<<<<
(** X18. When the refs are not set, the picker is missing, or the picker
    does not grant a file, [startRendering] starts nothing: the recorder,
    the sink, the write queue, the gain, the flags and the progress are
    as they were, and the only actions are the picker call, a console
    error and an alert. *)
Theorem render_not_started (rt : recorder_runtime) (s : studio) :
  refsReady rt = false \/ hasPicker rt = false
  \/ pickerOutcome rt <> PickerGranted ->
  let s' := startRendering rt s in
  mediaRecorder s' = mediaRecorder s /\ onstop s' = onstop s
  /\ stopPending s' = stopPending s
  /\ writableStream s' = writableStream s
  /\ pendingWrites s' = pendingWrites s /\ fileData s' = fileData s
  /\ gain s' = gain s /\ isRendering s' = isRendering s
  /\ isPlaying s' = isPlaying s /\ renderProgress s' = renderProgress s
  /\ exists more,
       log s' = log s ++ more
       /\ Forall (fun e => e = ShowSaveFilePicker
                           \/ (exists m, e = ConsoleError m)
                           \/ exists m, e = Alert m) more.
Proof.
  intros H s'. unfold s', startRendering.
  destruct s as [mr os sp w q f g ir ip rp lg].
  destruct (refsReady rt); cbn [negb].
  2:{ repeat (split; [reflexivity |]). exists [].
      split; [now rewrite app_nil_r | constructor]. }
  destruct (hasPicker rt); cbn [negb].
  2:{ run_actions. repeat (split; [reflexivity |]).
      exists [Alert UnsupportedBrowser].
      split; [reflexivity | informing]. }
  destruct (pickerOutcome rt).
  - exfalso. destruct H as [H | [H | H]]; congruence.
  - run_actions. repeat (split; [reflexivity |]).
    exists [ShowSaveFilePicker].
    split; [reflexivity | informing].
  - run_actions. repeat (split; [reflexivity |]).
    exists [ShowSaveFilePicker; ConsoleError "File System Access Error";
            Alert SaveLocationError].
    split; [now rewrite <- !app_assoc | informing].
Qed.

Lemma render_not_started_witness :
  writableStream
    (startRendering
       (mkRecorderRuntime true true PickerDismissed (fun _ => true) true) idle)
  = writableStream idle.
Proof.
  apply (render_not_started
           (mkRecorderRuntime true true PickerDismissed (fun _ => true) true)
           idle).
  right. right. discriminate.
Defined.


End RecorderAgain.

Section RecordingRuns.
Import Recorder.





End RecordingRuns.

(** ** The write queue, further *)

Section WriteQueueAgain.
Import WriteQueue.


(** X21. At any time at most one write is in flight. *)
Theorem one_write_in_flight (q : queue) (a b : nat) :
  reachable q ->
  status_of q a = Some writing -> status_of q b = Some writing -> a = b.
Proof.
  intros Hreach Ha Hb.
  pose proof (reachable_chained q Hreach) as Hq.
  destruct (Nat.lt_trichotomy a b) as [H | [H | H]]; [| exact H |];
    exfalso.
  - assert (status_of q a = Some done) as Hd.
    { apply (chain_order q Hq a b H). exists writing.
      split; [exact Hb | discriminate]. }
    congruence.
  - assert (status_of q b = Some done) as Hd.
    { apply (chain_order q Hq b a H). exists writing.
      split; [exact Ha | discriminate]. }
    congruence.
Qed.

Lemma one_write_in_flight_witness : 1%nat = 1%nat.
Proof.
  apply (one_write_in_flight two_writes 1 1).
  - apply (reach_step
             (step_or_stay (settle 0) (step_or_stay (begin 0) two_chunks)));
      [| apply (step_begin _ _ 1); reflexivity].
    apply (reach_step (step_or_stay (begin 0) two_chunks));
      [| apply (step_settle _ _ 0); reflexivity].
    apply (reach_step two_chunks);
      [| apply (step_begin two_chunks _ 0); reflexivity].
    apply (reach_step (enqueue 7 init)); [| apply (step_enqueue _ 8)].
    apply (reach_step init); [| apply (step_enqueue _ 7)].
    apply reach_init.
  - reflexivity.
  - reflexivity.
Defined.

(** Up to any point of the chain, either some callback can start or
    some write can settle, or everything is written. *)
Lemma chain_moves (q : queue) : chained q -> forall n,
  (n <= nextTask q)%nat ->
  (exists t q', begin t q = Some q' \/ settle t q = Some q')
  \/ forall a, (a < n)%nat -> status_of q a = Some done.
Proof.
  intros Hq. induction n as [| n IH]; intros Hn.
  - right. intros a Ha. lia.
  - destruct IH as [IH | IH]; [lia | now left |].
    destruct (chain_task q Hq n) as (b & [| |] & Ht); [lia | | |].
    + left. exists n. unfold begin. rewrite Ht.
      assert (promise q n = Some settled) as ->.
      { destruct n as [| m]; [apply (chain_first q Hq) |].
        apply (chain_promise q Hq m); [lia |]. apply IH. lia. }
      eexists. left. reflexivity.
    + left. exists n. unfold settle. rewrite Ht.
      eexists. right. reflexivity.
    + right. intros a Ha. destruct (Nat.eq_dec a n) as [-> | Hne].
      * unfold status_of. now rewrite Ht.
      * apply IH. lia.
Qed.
>>>>
All that is wanted is the lines from the one containing "[| apply (step_begin two_chunks" through the last line of the records, restated word for word.

      [| apply (step_begin two_chunks _ 0); reflexivity].
    apply (reach_step (enqueue 7 init)); [| apply (step_enqueue _ 8)].
    apply (reach_step init); [| apply (step_enqueue _ 7)].
    apply reach_init.
  - reflexivity.
  - reflexivity.
Defined.

(** Up to any point of the chain, either some callback can start or
    some write can settle, or everything is written. *)
Lemma chain_moves (q : queue) : chained q -> forall n,
  (n <= nextTask q)%nat ->
  (exists t q', begin t q = Some q' \/ settle t q = Some q')
  \/ forall a, (a < n)%nat -> status_of q a = Some done.
Proof.
  intros Hq. induction n as [| n IH]; intros Hn.
  - right. intros a Ha. lia.
  - destruct IH as [IH | IH]; [lia | now left |].
    destruct (chain_task q Hq n) as (b & [| |] & Ht); [lia | | |].
    + left. exists n. unfold begin. rewrite Ht.
      assert (promise q n = Some settled) as ->.
      { destruct n as [| m]; [apply (chain_first q Hq) |].
        apply (chain_promise q Hq m); [lia |]. apply IH. lia. }
      eexists. left. reflexivity.
    + left. exists n. unfold settle. rewrite Ht.
      eexists. right. reflexivity.
    + right. intros a Ha. destruct (Nat.eq_dec a n) as [-> | Hne].
      * unfold status_of. now rewrite Ht.
      * apply IH. lia.
Qed.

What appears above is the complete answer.